Of the entries below, return exactly those lines that fall between the one containing "- by destruct (cps_AWSConfig" and the one containing "Definition vm_ValidateUpdate (old", the two end lines included.

Study material
----------------------------------------

(* ===== verification/Webhooks.v ===== *)
(** * Admission of objects and API sessions of accounts

    The webhooks as they are registered ([cloudprovideraccount_webhook.go],
    [cloudentityselector_webhook.go], [virtualmachine_webhook.go] with the verbs of
    their markers and of config/webhook/manifests.yaml), and the sessions made with
    the credentials of an admitted account ([aws_services.go], [azure_services.go]).
    [None] is a panic. *)

From stdpp Require Import base strings list gmap.
From Stdlib Require Import ZArith Lia.
From S2P Require Import Prelude GoStrings AwsModel Selector VirtualMachine Credentials.

#[local] Open Scope string_scope.

(** ** Accounts *)

Section Accounts.
Context {SC : SecretClient}.
Context (aws_unmarshal : string -> error + AwsAccountCredential) (az_unmarshal : string -> error + AzureAccountCredential).
Context (regions : gset string).

(** [ValidateUpdate]: the statements of [ValidateCreate]. *)
Definition acc_ValidateUpdate (c : Secrets) (old s : CloudProviderAccountSpec) : option (option error) :=
  match provider_of s with
  | inl e => Some (Some e)
  | inr provider =>
      r ← match provider with
          | AWSCloudProvider => config ← cps_AWSConfig s; validateAWSAccount aws_unmarshal regions config c
          | AzureCloudProvider => config ← cps_AzureConfig s; validateAzureAccount az_unmarshal config c
          end;
      match r with
      | Some e => Some (Some e)
      | None =>
          i ← cps_PollIntervalInSeconds s;
          Some (if (i <? MinPollInterval)%Z
                then Some "pollIntervalInSeconds should be >= 30. If not specified, defaults to 60" else None)
      end
  end.

Definition acc_ValidateDelete : option error := None.

(** The operations on an account, with the webhooks registered for them: the
    mutating one for creation only, the validating one for creation and update.
    The result is the object that is stored, or the reason why not. *)
Inductive Operation := CREATE | UPDATE (old : CloudProviderAccountSpec).

Definition admit_account (op : Operation) (c : Secrets) (s : CloudProviderAccountSpec) :
    option (error + CloudProviderAccountSpec) :=
  match op with
  | CREATE =>
      let s := acc_Default s in
      r ← acc_ValidateCreate aws_unmarshal az_unmarshal regions c s;
      Some (match r with Some e => inl e | None => inr s end)
  | UPDATE old =>
      r ← acc_ValidateUpdate c old s;
      Some (match r with Some e => inl e | None => inr s end)
  end.

Lemma acc_ValidateUpdate_create c old s :
  acc_ValidateUpdate c old s = acc_ValidateCreate aws_unmarshal az_unmarshal regions c s.
Proof.
  unfold acc_ValidateUpdate, acc_ValidateCreate. destruct (provider_of s) as [e|[]]; [done|..].
  - by destruct (cps_AWSConfig s) as [config|]; simpl; [destruct (validateAWSAccount _ _ _ _)|].
  - by destruct (cps_AzureConfig s) as [config|]; simpl; [destruct (validateAzureAccount _ _ _)|].
Qed.

(** An account that is created without an interval is checked, never a panic for
    that; one whose interval is dropped by an update panics as soon as the rest of
    it is in order. *)
Theorem update_without_interval_panics c old s :
  cps_PollIntervalInSeconds s = None ->
  admit_account CREATE c s = Some (inr (acc_Default s)) -> admit_account (UPDATE old) c s = None.
Proof.
  intros Hi Ha. unfold admit_account in *. rewrite acc_ValidateUpdate_create. unfold acc_ValidateCreate in *.
  change (provider_of (acc_Default s)) with (provider_of s) in Ha.
  change (cps_AWSConfig (acc_Default s)) with (cps_AWSConfig s) in Ha.
  change (cps_AzureConfig (acc_Default s)) with (cps_AzureConfig s) in Ha.
  rewrite Hi. destruct (provider_of s) as [e|[]]; [done|..].
  - destruct (cps_AWSConfig s) as [config|]; [|done]. simpl in *.
    by destruct (validateAWSAccount _ _ _ _) as [[e|]|].
  - destruct (cps_AzureConfig s) as [config|]; [|done]. simpl in *.
    by destruct (validateAzureAccount _ _ _) as [[e|]|].
Qed.

End Accounts.

(** ** Selectors and virtual machines *)

Definition ces_ValidateDelete : option error := None.

(** [GetOwnerAccount]: the account of the selector's namespace. *)
Definition GetOwnerAccount {A} (Get : string -> string -> error + A) (namespace accountName : string) : error + A :=
  Get namespace accountName.

(** The webhook of virtual machines lets everything pass. *)
Definition vm_Default (vm : VirtualMachine) : VirtualMachine := vm.
Definition vm_ValidateCreate (vm : VirtualMachine) : option error := None.
Definition vm_ValidateUpdate (old vm : VirtualMachine) : option error := None.
Definition vm_ValidateDelete (vm : VirtualMachine) : option error := None.

(** [(VMState) String]. *)
Definition VMState_String (this : string) : string :=
  if decide (this = Running) then "running"
  else if decide (this = Stopped) then "stopped"
  else if decide (this = Stopping) then "stopping"
  else if decide (this = ShuttingDown) then "shutting down"
  else if decide (this = Starting) then "starting"
  else "unknown status".

(** ** Sessions *)

Section Sessions.
Context {Session : Type}.

(** The credentials of a session: those of a role that is assumed through another
    session, or a key. *)
Inductive SdkCredentials :=
  | AssumeRoleProvider (Client : Session) (RoleARN : string) (ExternalID : option string)
  | StaticCredentials (id secret : string).

(** [session.NewSession] of the SDK, for a region, with credentials if given. *)
Variable NewSession : string -> option SdkCredentials -> error + Session.

Definition session_error (e : error) : error := "unable to initialize AWS session: " +:+ e.

Definition aws_newServiceSdkConfigProvider (accConfig : awsAccountConfig) : error + Session :=
  let cred := awc_credential accConfig in
  let creds :=
    if decide (RoleArn cred <> "") then
      match NewSession (awc_region accConfig) None with
      | inl e => inl (session_error e)
      | inr sess =>
          inr (AssumeRoleProvider sess (RoleArn cred) (if decide (ExternalID cred = "") then None else Some (ExternalID cred)))
      end
    else inr (StaticCredentials (AccessKeyID cred) (AccessKeySecret cred)) in
  match creds with
  | inl e => inl e
  | inr creds =>
      match NewSession (awc_region accConfig) (Some creds) with
      | inl e => inl (session_error e)
      | inr sess => inr sess
      end
  end.

(** [newServiceSdkConfigProvider] of Azure: the authorizer of the client. *)
Definition azure_newServiceSdkConfigProvider {Authorizer} (ClientCredentials : string -> string -> string -> error + Authorizer)
    (accCreds : azureAccount) : error + Authorizer :=
  let cred := azc_credential accCreds in
  match ClientCredentials (ClientID cred) (ClientKey cred) (TenantID cred) with
  | inl e => inl ("unable to initialize Azure authorizer from credentials: " +:+ e)
  | inr authorizer => inr authorizer
  end.

(** The webhook takes a role ARN of white space for none and accepts the account
    for its key; the plug-in assumes that role. *)
Theorem blank_role_is_assumed (accConfig : awsAccountConfig) sess sess' :
  TrimSpace (RoleArn (awc_credential accConfig)) = "" -> RoleArn (awc_credential accConfig) <> "" ->
  ExternalID (awc_credential accConfig) = "" ->
  NewSession (awc_region accConfig) None = inr sess ->
  NewSession (awc_region accConfig) (Some (AssumeRoleProvider sess (RoleArn (awc_credential accConfig)) None)) = inr sess' ->
  aws_newServiceSdkConfigProvider accConfig = inr sess'.
Proof.
  intros _ Hne Hext H1 H2. unfold aws_newServiceSdkConfigProvider. rewrite decide_True by done.
  rewrite H1, Hext, decide_True by done. by rewrite H2.
Qed.

End Sessions.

----------------------------------------

Answer box
  - by destruct (cps_AWSConfig s) as [config|]; simpl; [destruct (validateAWSAccount _ _ _ _)|].
  - by destruct (cps_AzureConfig s) as [config|]; simpl; [destruct (validateAzureAccount _ _ _)|].
Qed.

(** An account that is created without an interval is checked, never a panic for
    that; one whose interval is dropped by an update panics as soon as the rest of
    it is in order. *)
Theorem update_without_interval_panics c old s :
  cps_PollIntervalInSeconds s = None ->
  admit_account CREATE c s = Some (inr (acc_Default s)) -> admit_account (UPDATE old) c s = None.
Proof.
  intros Hi Ha. unfold admit_account in *. rewrite acc_ValidateUpdate_create. unfold acc_ValidateCreate in *.
  change (provider_of (acc_Default s)) with (provider_of s) in Ha.
  change (cps_AWSConfig (acc_Default s)) with (cps_AWSConfig s) in Ha.
  change (cps_AzureConfig (acc_Default s)) with (cps_AzureConfig s) in Ha.
  rewrite Hi. destruct (provider_of s) as [e|[]]; [done|..].
  - destruct (cps_AWSConfig s) as [config|]; [|done]. simpl in *.
    by destruct (validateAWSAccount _ _ _ _) as [[e|]|].
  - destruct (cps_AzureConfig s) as [config|]; [|done]. simpl in *.
    by destruct (validateAzureAccount _ _ _) as [[e|]|].
Qed.

End Accounts.

(** ** Selectors and virtual machines *)

Definition ces_ValidateDelete : option error := None.

(** [GetOwnerAccount]: the account of the selector's namespace. *)
Definition GetOwnerAccount {A} (Get : string -> string -> error + A) (namespace accountName : string) : error + A :=
  Get namespace accountName.

(** The webhook of virtual machines lets everything pass. *)
Definition vm_Default (vm : VirtualMachine) : VirtualMachine := vm.
Definition vm_ValidateCreate (vm : VirtualMachine) : option error := None.
Definition vm_ValidateUpdate (old vm : VirtualMachine) : option error := None.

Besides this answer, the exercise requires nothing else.